Тщетно было бы искать в установках Бахтина присутствие одного только Гегеля (с его диалектикой того же/другого) в противовес кантианству формалистов. Не является он, несмотря на некоторые совпадения (“сознание”, детерминируемое взглядом “другого”), и предтечей Сартра. Его внимание сосредоточено на конкретике вполне определенной (именуемой литературной) знаковой системы и нацелено на ее специфическую логику (Бахтин настаивает на своеобразии “художественной модели” мира, противопоставляя ее, к примеру, модели философской). Так что он больше напоминает предшественника современной семиотики — той, которая проявляет внимание к психоанализу и предлагает определенную типологию знаковых систем.

Однако оригинальность Бахтина обусловлена не только силой его методологии — историзмом, с одной стороны, и анализом дискурсивных инстанций внутри текста — с другой. Она порождена и как бы запрограммирована текстом самого Достоевского, исследовавшего расщепленного субъекта и его попытку укрыться в лоне собственного вожделения к означающему (к означающим). Это значит, что разрушение формалистической и/или классицистической поэтики, предпринятое Бахтиным, оказалось результатом не только новой научной методологии, но и новой “реальности”: это не какой угодно повествовательный текст, нейтральный, существующий вне времени и пространства, но текст современный, заставляющий вспомнить и выделить определенную традицию (мениппейную, карнавальную, полифоническую), к которой эта поэтика никогда не могла подступиться.

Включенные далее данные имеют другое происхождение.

(** C6, refuted as stated: in the run of [Samples.publish_then_fail_rule]
    the GET_DATA node fails (no value is stored for its topic) and the run
    stops there, yet the verdict is triggered = true. *)
Lemma failed_run_triggered :
  ∃ res st',
    execute_rule 3 Samples.world Samples.publish_then_fail_rule Samples.start_state
      = Some (res, st') ∧
    (λ r, (out_node_id r, out_details r)) <$> default [] (node_results res)
      = [("pub", DPublish (VStr "email") (VDict [("to", VStr "ops"); ("body", VStr "hot")]));
         ("get", DGetData (VStr "sensors/none") VNone)] ∧
    error res = None ∧
    triggered res = true.
Proof. eexists _, _. split; [vm_compute; reflexivity | by vm_compute]. Qed.

End WalkFacts.

(** ** Single nodes *)

Module NodeFacts.
Import Py Engine.

(** *** AND and OR *)

Lemma mapM_context_get (context : gmap string value) (ids : list string) :
  mapM (context_get context) (VStr <$> ids) = Ok ((λ i, default VNone (context !! i)) <$> ids).
Proof.
  induction ids as [|i ids IH]; [done|].
  rewrite !fmap_cons.
  change (mapM (context_get context) (VStr i :: (VStr <$> ids)))
    with (y ← context_get context (VStr i);
          k ← mapM (context_get context) (VStr <$> ids); mret (y :: k)).
  by rewrite IH.
Qed.

Lemma truthy_lookup (context : gmap string value) (i : string) :
  truthy (default VNone (context !! i)) = true ↔ ∃ v, context !! i = Some v ∧ truthy v = true.
Proof.
  destruct (context !! i) as [v|]; simpl.
  - split; [by exists v | by intros (? & [= <-] & ?)].
  - split; [done | by intros (? & [=] & _)].
Qed.

(** C7: an AND or OR node whose inputs property lists node ids never
    fails. Each id is looked up in the context, an id with no entry
    giving None; the result is True for AND exactly when every id has a
    truthy entry, for OR exactly when some id has one. *)
Theorem logical_node_all_any (context : gmap string value) (node : Node) (ids : list string) :
  properties node !! "inputs" = Some (VList (VStr <$> ids)) →
  ∃ b : bool,
    execute_logical_node context node =
      {| success := true; result_value := VBool b;
         details := DLogical ((λ i, default VNone (context !! i)) <$> ids)
                      (NodeType_value (node_type node)) (VBool b) |} ∧
    (node_type node = AND →
       b = true ↔ ∀ i, i ∈ ids → ∃ v, context !! i = Some v ∧ truthy v = true) ∧
    (node_type node = OR →
       b = true ↔ ∃ i v, i ∈ ids ∧ context !! i = Some v ∧ truthy v = true).
Proof.
  intros Hin. unfold execute_logical_node, item. rewrite Hin.
  cbn [mbind res_bind py_iter]. rewrite mapM_context_get. cbn [mbind res_bind].
  eexists. split; [reflexivity|]. split; intros ->.
  - rewrite forallb_forall. setoid_rewrite <- list_elem_of_In.
    setoid_rewrite list_elem_of_fmap. split.
    + intros H i Hi. apply truthy_lookup. apply H. by exists i.
    + intros H v (i & -> & Hi). apply truthy_lookup. by apply H.
  - rewrite existsb_exists. setoid_rewrite <- list_elem_of_In.
    setoid_rewrite list_elem_of_fmap. split.
    + intros (v & (i & -> & Hi) & Hv). apply truthy_lookup in Hv as (v & Hl & Hv).
      by exists i, v.
    + intros (i & v & Hi & Hl & Hv). exists (default VNone (context !! i)). split.
      * by exists i.
      * apply truthy_lookup. by exists v.
Qed.
(** * finalscrap: crawler and component analyzer, verified against its specification

    A shallow embedding of the URL classifier, the page-identifier function,
    the dynamic-discovery handlers, the crawl loop, the component extractors
    and the per-URL extraction pipelines of the repository, with the
    properties its specification states about them.

    Conventions.
    - A Python [str] is a [string]; characters are [ascii] code points, and
      [str.lower] and the regular-expression class [\w] are modelled on the
      ASCII range (code points above 127 are left unchanged by [lower] and
      are not word characters).
    - A Python [set] of URLs is a [gset string]; a [dict] is an association
      list in insertion order, a directory tree a [gmap] keyed by path.
    - A [try]/[except] is an [option], or a computation in the monad [Sys.M]
      of the state of files and requests with exceptions.
    - What the repository calls but does not define (the URL parser, the
      HTTP session, the HTML parser, the rendered browser session) is a
      [Variable] of the section that embeds the caller.
    - The first part holds the embedding, the second part the properties. *)

From Stdlib Require Import Ascii String List Arith Bool Lia.
From Stdlib Require Import Sorted.
From stdpp Require Import base option list gmap strings.

Set Warnings "-clear-no-such-hyp".

(** ** Python string operations *)

Module PyStr.

Definition is_upper (c : ascii) : bool :=
  (65 <=? nat_of_ascii c) && (nat_of_ascii c <=? 90).

Definition is_lower (c : ascii) : bool :=
  (97 <=? nat_of_ascii c) && (nat_of_ascii c <=? 122).
(** * personal-ci-server: the build-trigger pipeline of [src/index.js]

    A shallow embedding of the webhook handlers of the CI server
    ([updateStatus], [makeBuild], [buildProcess], [buildPRProcess],
    [deployProcess] and the [push] handler, in the later of the two
    versions of the file, the one with [deployProcess]) together with the
    facts the specification states about them.  The earlier version of
    the handlers and [createWebhook] follow, with further properties of
    the code.

    The JavaScript is effectful: it posts to the status API, runs shell
    commands, reads the file system and the clock, writes to the console,
    and rejects promises.  The embedding threads a [World] through a small
    state-and-exception monad that also collects the [Effect]s performed,
    in order; what the outside answers (HTTP replies, exit codes) is read
    from an [Env]. *)

From Stdlib Require Import String Ascii List ZArith Lia Bool DecimalString.
From Stdlib Require DecimalPos DecimalZ.
Import ListNotations.
Open Scope string_scope.

(** ** JavaScript values *)

(** The values that reach the code from the REST client's callback and that
    travel as rejection reasons.  Objects are opaque: the code only tests
    them for truthiness or prints them. *)
Inductive jsval :=
| JUndefined
| JNull
| JBool (b : bool)
| JNum (z : Z)
| JStr (s : string)
| JObj (repr : string).

(** [if (v)]: ToBoolean. *)
Definition truthy (v : jsval) : bool :=
  match v with
  | JUndefined | JNull => false
  | JBool b => b
  | JNum z => negb (z =? 0)%Z
  | JStr s => negb (s =? "")
  | JObj _ => true
  end.

(** Decimal rendering of an integer, as a template literal prints it. *)
Definition string_of_Z (z : Z) : string := NilZero.string_of_int (Z.to_int z).

(** [`${v}`]: ToString. *)
Definition toString (v : jsval) : string :=
  match v with
  | JUndefined => "undefined"
  | JNull => "null"
  | JBool true => "true"
  | JBool false => "false"
  | JNum z => string_of_Z z
  | JStr s => s
  | JObj _ => "[object Object]"
  end.

(** ** Strings: [String.prototype.replace] with a string pattern *)

(** [stripPrefix p s] is what follows [p] in [s] when [s] starts with [p]. *)
Fixpoint stripPrefix (p s : string) : option string :=
  match p with
  | EmptyString => Some s
  | String a p' =>
      match s with
      | EmptyString => None
      | String b s' => if Ascii.eqb a b then stripPrefix p' s' else None
      end
  end.

(** The text before and after the first (leftmost) occurrence of [pat]. *)
Fixpoint splitFirst (pat s : string) : option (string * string) :=
  match stripPrefix pat s with
  | Some rest => Some (EmptyString, rest)
  | None =>
      match s with
      | EmptyString => None
      | String c s' =>
          match splitFirst pat s' with
          | Some (before, after) => Some (String c before, after)
          | None => None
          end
      end
  end.

(** GetSubstitution for a string pattern (no capture groups): in the
    replacement text [$$] is a dollar, [$&] the matched text, [$`] the
    text before the match and [$'] the text after it; any other dollar
    stands for itself. *)
Fixpoint getSubstitution (matched before after repl : string) : string :=
  match repl with
  | EmptyString => EmptyString
  | String c r =>
      if Ascii.eqb c "$" then
        match r with
        | String d r' =>
            if Ascii.eqb d "$" then String "$" (getSubstitution matched before after r')
            else if Ascii.eqb d "&" then matched ++ getSubstitution matched before after r'
            else if Ascii.eqb d "`" then before ++ getSubstitution matched before after r'
            else if Ascii.eqb d "'" then after ++ getSubstitution matched before after r'
            else String c (getSubstitution matched before after r)
        | EmptyString => String c EmptyString
        end
      else String c (getSubstitution matched before after r)
  end.
(** Once the queue is empty, an unsorted provider has an unsorted
    dependency. *)
Lemma unsorted_blocked n :
  n ∈ names ps → n ∉ names sorted →
  ∃ d, depends_on ps n d ∧ d ∉ names sorted.
Proof.
  intros Hn Hun. pose proof (inv_ready _ _ _ _ Hinv n Hn) as Hready.
  rewrite app_nil_r in Hready. unfold pending in Hready.
  destruct (filter _ (edges ps)) as [|[m d] l] eqn:Hf.
  { destruct Hun. by apply Hready. }
  assert ((m, d) ∈ filter (λ e, e.1 = n ∧ e.2 ∉ names sorted) (edges ps))
    as [[Hm Hd] Hin]%list_elem_of_filter by (rewrite Hf; left).
  simpl in *. subst m. exists d. split; [by apply elem_of_edges|done].
Qed.

Lemma acyclic_all_sorted :
  dependencies_known ps → acyclic ps →
  ∀ n, n ∈ names ps → n ∈ names sorted.
Proof.
  intros Hknown Hacyclic n Hn.
  assert (sn (depends_on ps) n) as Hsn.
  { apply tc_finite_sn; [exact Hacyclic|]. exists (names ps).
    intros m Hm. by apply (reach_known ps n). }
  induction Hsn as [n _ IH].
  destruct (decide (n ∈ names sorted)) as [|Hun]; [done|].
  destruct (unsorted_blocked n Hn Hun) as (d & Hd & Hdun).
  destruct Hdun. apply IH; [exact Hd|]. by apply (Hknown _ _ Hd).
Qed.

Lemma sorted_length_le : (length sorted ≤ length ps)%nat.
Proof.
  pose proof (loop_invariant_size _ _ _ _ Hinv) as Hle. simpl in Hle. lia.
Qed.

Lemma sorted_length_lt n :
  n ∈ names ps → n ∉ names sorted → (length sorted < length ps)%nat.
Proof.
  intros Hn Hun.
  assert (n :: names sorted ⊆+ names ps) as Hsub.
  { apply NoDup_submseteq.
    - constructor; [done|]. by apply (sorted_names_NoDup ps _ [] inDegree).
    - intros m [->|Hm]%elem_of_cons; [done|].
      apply (inv_names _ _ _ _ Hinv). by rewrite app_nil_r. }
  apply submseteq_length in Hsub. simpl in Hsub. unfold names in Hsub.
  rewrite !length_fmap in Hsub. lia.
Qed.

Lemma sorted_Permutation :
  unique_names ps → (∀ n, n ∈ names ps → n ∈ names sorted) → sorted ≡ₚ ps.
Proof.
  intros Hunique Hall. apply NoDup_Permutation.
  - apply (NoDup_fmap_1 name), (sorted_names_NoDup ps _ [] inDegree Hinv).
  - by apply (NoDup_fmap_1 name).
  - intros p. split; [apply (inv_members _ _ _ _ Hinv)|]. intros Hp.
    assert (name p ∈ names sorted) as (q & Hpq & Hq)%list_elem_of_fmap.
    { apply Hall. by apply list_elem_of_fmap_2. }
    assert (q = p) as <-; [|done].
    pose proof (inv_members _ _ _ _ Hinv q Hq) as Hq'.
    clear -Hunique Hp Hq' Hpq. unfold unique_names, names in Hunique.
    induction ps as [|r l IH]; [by apply elem_of_nil in Hp|].
    simpl in Hunique. apply NoDup_cons in Hunique as [Hr Hl].
    apply elem_of_cons in Hp as [->|Hp], Hq' as [->|Hq']; [done| | |by apply IH].
    + destruct Hr. rewrite Hpq. by apply list_elem_of_fmap_2.
    + destruct Hr. rewrite <- Hpq. by apply list_elem_of_fmap_2.
Qed.

End final_facts.

(** ** [topologicalSort] *)

Lemma includes_false sorted p : Sort.includes sorted p = false ↔ p ∉ sorted.
Proof. unfold Sort.includes. by rewrite bool_decide_eq_false. Qed.

(** The names the circular-dependency error lists are those of the
    providers that the sweep left unsorted, in the order of [ps]. *)
Lemma remaining_names ps sorted inDegree n :
  unique_names ps →
  loop_invariant ps sorted [] inDegree →
  n ∈ name <$> filter (λ p, Sort.includes sorted p = false) ps ↔
  n ∈ names ps ∧ n ∉ names sorted.
Proof.
  intros Hunique Hinv. rewrite list_elem_of_fmap. split.
  - intros (p & -> & [Hp Hin]%list_elem_of_filter).
    apply includes_false in Hp. split; [by apply list_elem_of_fmap_2|].
    intros (q & Hpq & Hq)%list_elem_of_fmap. apply Hp.
    assert (q = p) as <-; [|done].
    pose proof (inv_members _ _ _ _ Hinv q Hq) as Hq'.
    clear -Hunique Hin Hq' Hpq. unfold unique_names, names in Hunique.
    induction ps as [|r l IH]; [by apply elem_of_nil in Hin|].
    simpl in Hunique. apply NoDup_cons in Hunique as [Hr Hl].
    apply elem_of_cons in Hin as [->|Hin], Hq' as [->|Hq']; [done| | |by apply IH].
    + destruct Hr. rewrite Hpq. by apply list_elem_of_fmap_2.
    + destruct Hr. rewrite <- Hpq. by apply list_elem_of_fmap_2.
  - intros [(p & -> & Hp)%list_elem_of_fmap Hun]. exists p. split; [done|].
    apply list_elem_of_filter. split; [|done]. apply includes_false.
    intros Hin. apply Hun. by apply list_elem_of_fmap_2.
Qed.

(** A returned order is a permutation of the providers in which each one
    follows its dependencies, and is returned only for a well-formed,
    acyclic provider set. *)
Lemma topologicalSort_sound ps sorted :
  Sort.topologicalSort ps = inr sorted →
  unique_names ps ∧ dependencies_known ps ∧ acyclic ps ∧
  sorted ≡ₚ ps ∧ after_dependencies sorted.
Proof.
  unfold Sort.topologicalSort. pose proof (sweep_cases ps) as Hsweep.
  destruct (Sort.sweep ps) as [e|sorted']; simpl; [done|].
  destruct Hsweep as (Hunique & Hknown & inDegree & Hinv).
  case_decide as Hlen; [done|]. intros [= ->].
  assert (∀ n, n ∈ names ps → n ∈ names sorted) as Hall.
  { intros n Hn. destruct (decide (n ∈ names sorted)) as [|Hun]; [done|].
    pose proof (sorted_length_lt _ _ _ Hinv n Hn Hun). lia. }
  split; [done|]. split; [done|]. split; [|split].
  - intros n Hcycle. apply (cycle_unsorted _ _ _ _ Hinv n Hcycle), Hall.
    by apply (reach_source _ _ _ Hcycle).
  - by apply (sorted_Permutation _ _ _ Hinv).
  - by apply (sorted_after_dependencies _ _ _ _ Hinv).
Qed.

(** Every well-formed acyclic provider set is sorted. *)
Lemma topologicalSort_complete ps :
  unique_names ps → dependencies_known ps → acyclic ps →
  ∃ sorted, Sort.topologicalSort ps = inr sorted.
Proof.
  intros Hunique Hknown Hacyclic.
  unfold Sort.topologicalSort. pose proof (sweep_cases ps) as Hsweep.
  destruct (Sort.sweep ps) as [e|sorted]; simpl.
  { by destruct Hsweep as [[? _]|(_ & ? & _)]. }
  destruct Hsweep as (_ & _ & inDegree & Hinv).
  pose proof (acyclic_all_sorted _ _ _ Hinv Hknown Hacyclic) as Hall.
  pose proof (sorted_Permutation _ _ _ Hinv Hunique Hall) as Hperm.
  apply Permutation_length in Hperm. rewrite decide_False by lia. eauto.
Qed.

(** On a well-formed provider set with a cycle the sweep returns fewer
    providers than it was given, and the sort throws the names left. *)
Lemma topologicalSort_cyclic ps :
  unique_names ps → dependencies_known ps → cyclic ps →
  ∃ sorted inDegree,
    Sort.sweep ps = inr sorted ∧
    loop_invariant ps sorted [] inDegree ∧
    (length sorted < length ps)%nat ∧
    Sort.topologicalSort ps =
      inl (CircularDependency
             (name <$> filter (λ p, Sort.includes sorted p = false) ps)).
Proof.
  intros Hunique Hknown [n Hcycle].
  unfold Sort.topologicalSort. pose proof (sweep_cases ps) as Hsweep.
  destruct (Sort.sweep ps) as [e|sorted]; simpl.
  { by destruct Hsweep as [[? _]|(_ & ? & _)]. }
  destruct Hsweep as (_ & _ & inDegree & Hinv).
  exists sorted, inDegree. split; [done|]. split; [done|].
  assert (length sorted < length ps)%nat as Hlt.
  { apply (sorted_length_lt _ _ _ Hinv n).
    - by apply (reach_source _ _ _ Hcycle).
    - by apply (cycle_unsorted _ _ _ _ Hinv). }
  split; [done|]. rewrite decide_True by lia. done.
Qed.
Definition builtin : gmap string Tables.TableConfig :=
  Tables.extend "channel" channelFields noMeta
    (Tables.extend "user" userFields noMeta ∅).

(** * Proofs *)

(** ** The queue is drained in order *)

Lemma total_nil h : total h [] = 0.
Proof. reflexivity. Qed.

Lemma total_cons h task tasks : total h (task :: tasks) = sizeOf h task + total h tasks.
Proof. reflexivity. Qed.

Lemma getTasksFrom_split h available acc queue :
  queue = (getTasksFrom h available acc queue).1
          ++ (getTasksFrom h available acc queue).2.
Proof.
  revert acc. induction queue as [|task rest IH]; intros acc; simpl; [done|].
  destruct (acc + sizeOf h task >? available); simpl; [done|].
  specialize (IH (acc + sizeOf h task)).
  destruct (getTasksFrom h available (acc + sizeOf h task) rest) as [ts q'].
  simpl in *. by rewrite <- IH.
Qed.

Lemma getTasksFrom_within h available acc queue p :
  p `prefix_of` (getTasksFrom h available acc queue).1 ->
  p <> [] ->
  acc + total h p <= available.
Proof.
  revert acc p. induction queue as [|task rest IH]; intros acc p; simpl.
  - intros [k Hk] Hp. destruct p; [done|discriminate].
  - destruct (Z.gtb_spec (acc + sizeOf h task) available) as [Hgt|Hle]; simpl.
    + intros [k Hk] Hp. destruct p; [done|discriminate].
    + specialize (IH (acc + sizeOf h task)).
      destruct (getTasksFrom h available (acc + sizeOf h task) rest) as [ts q'].
      simpl in *. intros [k Hk] Hp. destruct p as [|x p]; [done|].
      injection Hk as <- Hk. rewrite total_cons.
      destruct p as [|y p].
      * rewrite total_nil. lia.
      * specialize (IH (y :: p)). rewrite Z.add_assoc. apply IH; [by exists k|done].
Qed.

Lemma getTasksFrom_stops h available acc queue next :
  head (getTasksFrom h available acc queue).2 = Some next ->
  acc + total h (getTasksFrom h available acc queue).1 + sizeOf h next > available.
Proof.
  revert acc. induction queue as [|task rest IH]; intros acc; simpl; [done|].
  destruct (Z.gtb_spec (acc + sizeOf h task) available) as [Hgt|Hle]; simpl.
  - intros [= <-]. rewrite total_nil. lia.
  - specialize (IH (acc + sizeOf h task)).
    destruct (getTasksFrom h available (acc + sizeOf h task) rest) as [ts q'].
    simpl in *. intros Hn. specialize (IH Hn).
    rewrite total_cons. lia.
Qed.

Lemma total_nonneg h tasks :
  Forall (fun task => 0 <= sizeOf h task) tasks -> 0 <= total h tasks.
Proof.
  induction 1 as [|x l Hx Hl IH]; [rewrite total_nil|rewrite total_cons]; lia.
Qed.
(** * elysia-auth-starter: session authority and RBAC permission model

    A shallow embedding of the service layer of the repository
    (modules/rbac/service.ts, modules/user/service.ts, middleware/auth,
    the /auth routes) over an explicit relational store, and the
    properties of the specification that concern them.

    Conventions.
    - The store is a record of tables; a table is the list of its rows in
      insertion order (findMany without orderBy returns that order).
    - Every Prisma call is a computation in the monad [M]: it reads and
      writes the store and either returns a value or throws.  The store is
      threaded through a throw as well, so that a statement executed before
      the throw stays executed unless a [transaction] rolls it back.
    - Strings are byte strings; identifiers (cuid) are strings.  An id that
      the store generates on insert is an explicit argument [newId] of the
      embedded function; the insert fails with P2002 when it is taken.
    - Timestamps (createdAt / updatedAt) and the logger are left out: no
      decision of the code depends on them. *)

From Stdlib Require Import String Ascii List ZArith Bool Arith Lia.
Import ListNotations.

Local Open Scope string_scope.
Local Open Scope list_scope.

(* ================================================================== *)
(** ** Entities *)
(* ================================================================== *)

Record User := mkUser {
  user_id : string;
  user_email : string;
  user_name : string;
  user_password : string;
  user_isActive : bool;
  user_tokenVersion : Z;
  user_roleId : string
}.

Record RefreshToken := mkRefreshToken {
  rt_id : string;
  rt_userId : string;
  rt_expiresAt : Z;
  rt_revoked : bool
}.

Record Role := mkRole {
  role_id : string;
  role_name : string;
  role_description : option string
}.

Record Feature := mkFeature {
  feature_id : string;
  feature_name : string;
  feature_description : option string
}.
(** C9, as the code has it. A run that gets as far as the oracle (its
    policy is read, its client is authenticated, the calendar read answers,
    no listed event is [null] and the key is there) reads the calendar once,
    for the window from 30 days before to 7 days after the clock readings,
    and calls the oracle once.  The snapshot in that request is what
    [events.map] makes of the answer of the read: it has one
    (summary, start, end) triple per listed event, at the position of that
    event.  Nothing is removed: two listed events with the same triple give
    that triple twice. *)
Theorem snapshot_is_the_listing (w w2 : World) (text : string) (strategy : Strategy)
    (auth : OAuth2Client) (items : option (list value)) (key : string) :
  strategy_yaml E = Some text ->
  yaml_parse text = inr strategy ->
  getAuthenticatedClient E
    (record (Console Log [AStr "Strategy loaded"])
       (record (Console Log [AStr "Starting time management system..."]) w))
  = (inr auth, w2) ->
  events_list E (trace w2) auth
    (windowParams (Date_now E (clock_reads w2)) (Date_now E (S (clock_reads w2))))
  = inr items ->
  Forall (fun event => nullish event = false)
    (match items with Some l => l | None => [] end) ->
  ANTHROPIC_API_KEY E = Some key ->
  (key =? "") = false ->
  let asked := windowParams (Date_now E (clock_reads w2)) (Date_now E (S (clock_reads w2))) in
  let listed := match items with Some l => l | None => [] end in
  let currentTime := toISOString (Date_now E (S (S (clock_reads w2)))) in
  let evs := events_since w (snd (main E w)) in
  exists snapshot,
    filter is_calendar_read evs = [CalendarList auth asked]
    /\ filter is_oracle_call evs
       = [OracleCall key (oracleRequest (context strategy snapshot currentTime))]
    /\ map_throwing formatEvent listed = inr snapshot
    /\ List.length snapshot = List.length listed
    /\ forall k event, nth_error listed k = Some event ->
         nth_error snapshot k = Some (formatted event).
Proof.
  intros Hy Hparse Hauth Hlist Hnn Hkey Hne. cbv zeta.
  pose proof (map_throwing_formatted _ Hnn) as Hsnap.
  exists (map formatted (match items with Some l => l | None => [] end)).
  assert (Hrun : exists authEvs middle askEvs post,
             trace (snd (main E w))
             = (trace w ++ authEvs
                ++ [CalendarList auth
                      (windowParams (Date_now E (clock_reads w2))
                         (Date_now E (S (clock_reads w2))))]
                ++ middle ++ askEvs ++ post)%list
             /\ Forall (fun e => is_calendar_read e = false /\ is_oracle_call e = false)
                  (authEvs ++ middle ++ post)
             /\ Forall asking_event askEvs
             /\ filter is_oracle_call askEvs
                = [OracleCall key
                     (oracleRequest
                        (context strategy
                           (map formatted (match items with Some l => l | None => [] end))
                           (toISOString (Date_now E (S (S (clock_reads w2)))))))]).
  { unfold main, mainBody.
    erewrite try_catch_bind_ok by reflexivity.
    rewrite Hy. erewrite try_catch_bind_ok by reflexivity.
    rewrite Hparse. erewrite try_catch_bind_ok by reflexivity.
    erewrite try_catch_bind_ok by reflexivity.
    erewrite try_catch_bind_ok by exact Hauth.
    erewrite try_catch_bind_ok by (apply getCalendarEvents_answered; exact Hlist).
    erewrite try_catch_bind_ok by reflexivity.
    erewrite try_catch_bind_ok by reflexivity.
    rewrite Hkey.
    destruct (getAuthenticatedClient_events E
                (record (Console Log [AStr "Strategy loaded"])
                   (record (Console Log [AStr "Starting time management system..."]) w)))
      as [authEvs [Hw2 HauthEvs]].
    rewrite Hauth in Hw2. cbn [snd] in Hw2.
    match goal with
    | |- context [try_catch (bind (getSchedulingSuggestions E ?s ?l ?k0) ?K) ?h ?w0] =>
        destruct (after_a_step
                    (fun e => is_calendar_read e = false /\ is_oracle_call e = false)
                    (getSchedulingSuggestions E s l k0) K h w0) as [post [Hpost Hq]];
        [ | | destruct (getSchedulingSuggestions_events E s l k0 w0) as [askEvs [Hask HaskEvs]];
              pose proof (oracle_calls_of_getSchedulingSuggestions E s l key w0) as Hcall ]
    end.
    - intros suggestions. harmless_stages.
      apply only_emits_after_question; [split; reflexivity|].
      destruct (is_yes _).
      + harmless_stages. apply only_emits_console_log. split; reflexivity.
      + apply only_emits_console_log. split; reflexivity.
    - intros e. apply only_emits_emit. split; reflexivity.
    - rewrite (events_since_app _ _ _ Hask), Hsnap, Hne in Hcall.
      cbn [clock_reads record] in Hcall.
      rewrite Hpost, Hask. cbn [trace record]. rewrite Hw2, !app_record.
      eexists (_ :: _ :: authEvs), [_; _], askEvs, post.
      split; [rewrite <- !app_assoc; reflexivity|].
      split; [|split; [exact HaskEvs | exact Hcall]].
      repeat constructor.
      apply Forall_app. split.
      + eapply Forall_impl; [|exact HauthEvs]. kind_allowed.
      + repeat constructor. exact Hq. }
  destruct Hrun as [authEvs [middle [askEvs [post [Ht [Hq [Hasking Hcall]]]]]]].
  rewrite (events_since_app _ _ _ Ht).
  apply Forall_app in Hq. destruct Hq as [Hq1 Hq2].
  apply Forall_app in Hq2. destruct Hq2 as [Hq2 Hq3].
  assert (Hread : forall l, Forall (fun e => is_calendar_read e = false
                                              /\ is_oracle_call e = false) l ->
                            filter is_calendar_read l = []).
  { intros l Hl. apply filter_none. eapply Forall_impl; [|exact Hl]. now intros e [He _]. }
  assert (Hask : forall l, Forall (fun e => is_calendar_read e = false
                                             /\ is_oracle_call e = false) l ->
                           filter is_oracle_call l = []).
  { intros l Hl. apply filter_none. eapply Forall_impl; [|exact Hl]. now intros e [_ He]. }
  assert (Hasking' : filter is_calendar_read askEvs = []).
  { apply filter_none. eapply Forall_impl; [|exact Hasking].
    intros e He. destruct e; simpl in He |- *; first [reflexivity | contradiction]. }
  split; [|split; [|split; [exact Hsnap | split]]].
  - rewrite !filter_app, (Hread _ Hq1), (Hread _ Hq2), (Hread _ Hq3), Hasking'.
    reflexivity.
  - rewrite !filter_app, (Hask _ Hq1), (Hask _ Hq2), (Hask _ Hq3), Hcall.
    reflexivity.
  - apply length_map.
  - intros k event Hk. rewrite nth_error_map, Hk. reflexivity.
Qed.
(** * Agri-aid: the response parser of [ImageAnalysisService]

    A shallow embedding of [backend/app/services/image_analysis_service.py].
    The service sends an image to a multimodal model, extracts a JSON object
    from the free text that comes back, rejects non-agricultural or
    low-confidence answers, and reconciles the reported issue with two small
    tables of Philippine pests and diseases.

    Conventions of the embedding:
    - a Python [str] is a [string], one code per character; codes 0..127
      are ASCII, the other codes stand for characters outside ASCII;
    - [str.upper] and [str.lower] are builtins over the Unicode tables:
      they are parameters, the class [PyStr.Unicode], specified on the ASCII
      characters and left open on the others (which may map to ASCII
      letters, as U+017F does to S, or to several characters);
    - values decoded by [json.loads] are of type [pyval];
    - an exception is a value of [exn], raised through the monad [exc];
    - a [dict] is an association list in insertion order, read with [assoc];
    - [json.loads] and [str()] on non-string values are library code: they
      are parameters of the development;
    - an exception is a subclass of [Exception] ([exn]); what only derives
      from [BaseException] is a [base_exception], which the model call may
      raise and which [except Exception] does not catch. *)

From Stdlib Require Import Bool List ZArith Ascii String Lia PrimFloat DecimalString.
Import ListNotations.
Set Warnings "-register-all".
Open Scope string_scope.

В самом деле, формалистическая поэтика не обошла Достоевского

24

вниманием , однако, верная своему методу, она ограничилась

констатацией того факта, что в тексте Достоевского происходит редистрибуция приемов, существовавших у его предшественников (в частности, у Гоголя25), так что собственная специфика этого текста, исторически новаторская уже в силу осуществленной им перестройки литературной модели мировосприятия, не была раскрыта сколько-нибудь адекватным образом.

Мы не хотим, да и не имеем возможности вспоминать здесь о той громадной работе, посвященной творчеству Достоевского, которую проделала русская и советская теория литературы26.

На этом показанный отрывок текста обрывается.